* Task prompt
Please return only the lines from the one holding "tools : ToolsField;" through the one holding "params : Ref;", exactly as they appear in the records below, both ends included.

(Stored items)
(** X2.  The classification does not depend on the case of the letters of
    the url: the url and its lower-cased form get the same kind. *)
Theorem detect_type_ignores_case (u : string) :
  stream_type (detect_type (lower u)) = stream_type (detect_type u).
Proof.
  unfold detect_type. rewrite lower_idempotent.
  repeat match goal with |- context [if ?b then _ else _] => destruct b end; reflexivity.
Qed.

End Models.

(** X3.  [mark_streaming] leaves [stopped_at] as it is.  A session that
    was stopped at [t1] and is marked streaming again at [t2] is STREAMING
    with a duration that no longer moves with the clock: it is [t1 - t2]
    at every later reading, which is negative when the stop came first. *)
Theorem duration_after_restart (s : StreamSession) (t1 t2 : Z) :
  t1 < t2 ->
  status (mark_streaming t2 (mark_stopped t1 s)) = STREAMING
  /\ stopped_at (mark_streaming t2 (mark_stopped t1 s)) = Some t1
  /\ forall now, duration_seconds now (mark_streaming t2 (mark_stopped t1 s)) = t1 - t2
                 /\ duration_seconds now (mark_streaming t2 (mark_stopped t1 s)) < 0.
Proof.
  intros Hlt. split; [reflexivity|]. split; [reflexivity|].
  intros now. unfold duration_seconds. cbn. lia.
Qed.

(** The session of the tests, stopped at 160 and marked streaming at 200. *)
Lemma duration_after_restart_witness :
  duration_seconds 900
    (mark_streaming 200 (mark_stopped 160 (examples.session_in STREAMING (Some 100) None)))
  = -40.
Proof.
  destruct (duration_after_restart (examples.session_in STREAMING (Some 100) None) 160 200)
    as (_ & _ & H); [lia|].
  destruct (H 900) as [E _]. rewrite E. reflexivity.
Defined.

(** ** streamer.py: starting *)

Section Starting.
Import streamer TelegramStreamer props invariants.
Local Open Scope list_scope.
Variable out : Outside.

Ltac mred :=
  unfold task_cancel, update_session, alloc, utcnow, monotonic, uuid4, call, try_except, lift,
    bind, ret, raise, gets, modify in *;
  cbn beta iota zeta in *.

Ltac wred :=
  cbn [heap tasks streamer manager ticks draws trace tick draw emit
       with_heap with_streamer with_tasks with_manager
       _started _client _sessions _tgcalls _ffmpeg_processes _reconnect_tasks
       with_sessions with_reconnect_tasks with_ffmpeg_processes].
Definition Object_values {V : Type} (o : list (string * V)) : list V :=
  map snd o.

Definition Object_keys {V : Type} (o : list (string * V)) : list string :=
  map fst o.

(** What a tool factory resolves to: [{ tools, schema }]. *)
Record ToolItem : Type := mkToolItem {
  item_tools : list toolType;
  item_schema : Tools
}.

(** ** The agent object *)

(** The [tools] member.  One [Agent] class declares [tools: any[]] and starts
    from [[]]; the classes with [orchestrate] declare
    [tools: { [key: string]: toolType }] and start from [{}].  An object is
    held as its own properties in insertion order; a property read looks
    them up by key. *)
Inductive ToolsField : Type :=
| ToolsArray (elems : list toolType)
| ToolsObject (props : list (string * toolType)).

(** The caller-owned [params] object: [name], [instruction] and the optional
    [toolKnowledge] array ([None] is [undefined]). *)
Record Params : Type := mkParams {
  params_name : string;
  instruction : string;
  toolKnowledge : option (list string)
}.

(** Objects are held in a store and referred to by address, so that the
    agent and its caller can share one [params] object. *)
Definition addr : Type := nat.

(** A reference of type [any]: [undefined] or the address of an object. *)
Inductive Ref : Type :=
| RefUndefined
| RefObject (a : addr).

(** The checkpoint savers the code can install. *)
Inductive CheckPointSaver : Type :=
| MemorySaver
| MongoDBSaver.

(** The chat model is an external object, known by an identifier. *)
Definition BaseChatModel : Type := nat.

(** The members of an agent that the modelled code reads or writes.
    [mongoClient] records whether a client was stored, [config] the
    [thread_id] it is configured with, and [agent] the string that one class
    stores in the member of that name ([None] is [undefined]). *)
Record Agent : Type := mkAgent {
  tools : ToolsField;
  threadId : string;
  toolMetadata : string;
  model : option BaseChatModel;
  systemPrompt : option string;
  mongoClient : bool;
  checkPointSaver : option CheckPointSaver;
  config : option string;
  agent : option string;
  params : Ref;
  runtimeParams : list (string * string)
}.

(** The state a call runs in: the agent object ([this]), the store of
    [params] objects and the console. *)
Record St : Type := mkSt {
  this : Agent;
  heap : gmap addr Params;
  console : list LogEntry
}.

* Task answer
  tools : ToolsField;
  threadId : string;
  toolMetadata : string;
  model : option BaseChatModel;
  systemPrompt : option string;
  mongoClient : bool;
  checkPointSaver : option CheckPointSaver;
  config : option string;
  agent : option string;
  params : Ref;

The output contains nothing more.